DIRECTIONS:
Your answer should be every line from the records that contains "without".

MATERIAL SHOWN:
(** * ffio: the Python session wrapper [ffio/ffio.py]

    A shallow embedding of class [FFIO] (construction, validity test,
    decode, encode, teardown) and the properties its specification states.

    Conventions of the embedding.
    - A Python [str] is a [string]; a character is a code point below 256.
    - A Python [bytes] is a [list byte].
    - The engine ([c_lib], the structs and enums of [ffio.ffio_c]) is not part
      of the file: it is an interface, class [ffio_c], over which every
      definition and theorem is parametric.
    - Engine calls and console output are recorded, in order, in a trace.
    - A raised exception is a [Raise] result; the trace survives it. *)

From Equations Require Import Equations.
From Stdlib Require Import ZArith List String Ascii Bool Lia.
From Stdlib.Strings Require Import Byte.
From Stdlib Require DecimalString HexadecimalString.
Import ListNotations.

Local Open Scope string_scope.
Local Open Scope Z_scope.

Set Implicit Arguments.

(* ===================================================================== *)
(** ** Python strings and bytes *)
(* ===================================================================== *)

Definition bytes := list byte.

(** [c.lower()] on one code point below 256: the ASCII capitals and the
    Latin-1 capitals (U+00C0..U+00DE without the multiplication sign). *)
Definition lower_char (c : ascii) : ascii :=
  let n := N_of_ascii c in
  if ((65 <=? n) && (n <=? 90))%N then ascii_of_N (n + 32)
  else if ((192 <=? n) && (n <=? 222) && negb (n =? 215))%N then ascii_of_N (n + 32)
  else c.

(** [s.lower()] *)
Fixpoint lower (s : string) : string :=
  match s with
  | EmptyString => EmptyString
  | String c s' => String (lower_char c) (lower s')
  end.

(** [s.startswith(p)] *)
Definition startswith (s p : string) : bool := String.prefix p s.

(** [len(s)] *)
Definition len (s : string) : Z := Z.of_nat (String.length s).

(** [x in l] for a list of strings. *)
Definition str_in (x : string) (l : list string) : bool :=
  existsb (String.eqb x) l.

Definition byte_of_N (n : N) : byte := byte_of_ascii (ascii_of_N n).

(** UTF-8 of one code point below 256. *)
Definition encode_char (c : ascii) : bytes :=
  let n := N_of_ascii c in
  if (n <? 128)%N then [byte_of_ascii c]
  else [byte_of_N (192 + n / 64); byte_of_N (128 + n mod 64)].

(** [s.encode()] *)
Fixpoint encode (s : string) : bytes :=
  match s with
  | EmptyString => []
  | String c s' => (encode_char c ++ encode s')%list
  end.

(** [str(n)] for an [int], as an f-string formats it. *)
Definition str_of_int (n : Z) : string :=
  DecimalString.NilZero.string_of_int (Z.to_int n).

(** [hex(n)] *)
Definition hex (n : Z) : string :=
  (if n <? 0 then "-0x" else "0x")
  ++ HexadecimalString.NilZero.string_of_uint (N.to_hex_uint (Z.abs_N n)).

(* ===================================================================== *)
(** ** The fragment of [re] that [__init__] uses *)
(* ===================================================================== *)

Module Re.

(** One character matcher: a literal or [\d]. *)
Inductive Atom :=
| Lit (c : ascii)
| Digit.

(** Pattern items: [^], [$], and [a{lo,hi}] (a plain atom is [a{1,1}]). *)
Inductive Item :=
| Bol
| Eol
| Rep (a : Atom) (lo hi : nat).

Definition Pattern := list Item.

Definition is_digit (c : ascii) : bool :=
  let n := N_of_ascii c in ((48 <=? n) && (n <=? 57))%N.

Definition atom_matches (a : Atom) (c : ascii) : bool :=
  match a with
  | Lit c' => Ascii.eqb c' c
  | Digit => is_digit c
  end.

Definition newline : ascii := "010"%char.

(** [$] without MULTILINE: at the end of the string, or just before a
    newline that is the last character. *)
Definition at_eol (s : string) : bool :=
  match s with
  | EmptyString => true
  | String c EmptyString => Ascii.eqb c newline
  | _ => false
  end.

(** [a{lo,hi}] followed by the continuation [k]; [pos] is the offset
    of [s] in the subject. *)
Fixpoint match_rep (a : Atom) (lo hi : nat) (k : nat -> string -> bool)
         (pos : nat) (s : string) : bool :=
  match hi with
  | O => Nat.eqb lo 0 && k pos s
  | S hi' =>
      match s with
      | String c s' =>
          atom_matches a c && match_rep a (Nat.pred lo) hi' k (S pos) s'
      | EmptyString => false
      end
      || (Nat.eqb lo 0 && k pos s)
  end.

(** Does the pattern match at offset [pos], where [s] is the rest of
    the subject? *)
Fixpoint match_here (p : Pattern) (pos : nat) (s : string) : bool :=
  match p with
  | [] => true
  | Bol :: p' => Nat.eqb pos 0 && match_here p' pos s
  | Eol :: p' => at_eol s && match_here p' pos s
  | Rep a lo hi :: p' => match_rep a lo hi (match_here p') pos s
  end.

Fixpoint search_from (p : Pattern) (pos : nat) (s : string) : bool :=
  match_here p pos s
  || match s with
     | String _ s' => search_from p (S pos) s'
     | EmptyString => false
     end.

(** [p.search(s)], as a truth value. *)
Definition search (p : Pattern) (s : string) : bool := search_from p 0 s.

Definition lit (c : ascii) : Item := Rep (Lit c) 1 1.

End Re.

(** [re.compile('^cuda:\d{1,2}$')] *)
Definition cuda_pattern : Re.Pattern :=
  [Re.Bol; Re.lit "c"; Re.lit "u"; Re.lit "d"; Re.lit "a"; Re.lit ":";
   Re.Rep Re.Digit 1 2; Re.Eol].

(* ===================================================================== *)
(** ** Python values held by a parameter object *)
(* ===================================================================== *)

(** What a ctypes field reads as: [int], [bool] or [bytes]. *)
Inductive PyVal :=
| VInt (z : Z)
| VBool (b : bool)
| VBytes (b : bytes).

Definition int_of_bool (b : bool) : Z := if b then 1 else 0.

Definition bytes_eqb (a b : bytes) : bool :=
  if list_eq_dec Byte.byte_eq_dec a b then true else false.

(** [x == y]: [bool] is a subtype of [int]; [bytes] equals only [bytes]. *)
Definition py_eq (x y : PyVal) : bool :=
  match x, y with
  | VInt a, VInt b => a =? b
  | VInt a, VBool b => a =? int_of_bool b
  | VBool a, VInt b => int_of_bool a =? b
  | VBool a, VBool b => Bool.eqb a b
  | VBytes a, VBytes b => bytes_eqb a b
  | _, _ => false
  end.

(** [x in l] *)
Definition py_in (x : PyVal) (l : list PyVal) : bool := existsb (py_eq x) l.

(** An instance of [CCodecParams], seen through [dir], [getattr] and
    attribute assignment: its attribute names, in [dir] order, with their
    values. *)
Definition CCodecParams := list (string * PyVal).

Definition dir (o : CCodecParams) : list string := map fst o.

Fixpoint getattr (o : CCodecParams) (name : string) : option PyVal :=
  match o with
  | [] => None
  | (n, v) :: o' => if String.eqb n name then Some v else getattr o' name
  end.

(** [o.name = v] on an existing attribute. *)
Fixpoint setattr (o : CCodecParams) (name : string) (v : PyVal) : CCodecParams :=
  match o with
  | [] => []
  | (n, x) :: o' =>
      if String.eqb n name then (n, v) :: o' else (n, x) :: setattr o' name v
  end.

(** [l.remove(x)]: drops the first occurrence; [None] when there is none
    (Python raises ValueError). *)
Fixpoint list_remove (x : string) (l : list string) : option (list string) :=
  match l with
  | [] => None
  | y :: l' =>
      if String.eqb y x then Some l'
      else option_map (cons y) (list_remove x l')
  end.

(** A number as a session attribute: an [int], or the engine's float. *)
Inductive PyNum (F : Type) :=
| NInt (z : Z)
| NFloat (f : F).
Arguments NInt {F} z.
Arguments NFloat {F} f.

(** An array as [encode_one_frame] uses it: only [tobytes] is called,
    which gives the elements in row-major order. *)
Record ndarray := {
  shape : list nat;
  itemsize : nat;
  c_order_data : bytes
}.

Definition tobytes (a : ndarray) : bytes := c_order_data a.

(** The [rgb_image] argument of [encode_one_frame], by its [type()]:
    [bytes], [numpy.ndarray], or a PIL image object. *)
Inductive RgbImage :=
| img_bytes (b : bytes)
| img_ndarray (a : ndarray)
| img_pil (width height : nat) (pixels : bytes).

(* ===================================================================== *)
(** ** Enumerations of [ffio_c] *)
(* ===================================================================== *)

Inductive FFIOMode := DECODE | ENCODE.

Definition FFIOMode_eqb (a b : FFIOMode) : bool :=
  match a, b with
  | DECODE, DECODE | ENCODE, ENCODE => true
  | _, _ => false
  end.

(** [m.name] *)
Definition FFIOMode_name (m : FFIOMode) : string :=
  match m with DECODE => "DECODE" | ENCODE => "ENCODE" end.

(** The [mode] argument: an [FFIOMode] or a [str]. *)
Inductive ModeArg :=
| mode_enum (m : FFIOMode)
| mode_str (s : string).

ANSWER TO THIS PROBLEM:
    Latin-1 capitals (U+00C0..U+00DE without the multiplication sign). *)
(** [$] without MULTILINE: at the end of the string, or just before a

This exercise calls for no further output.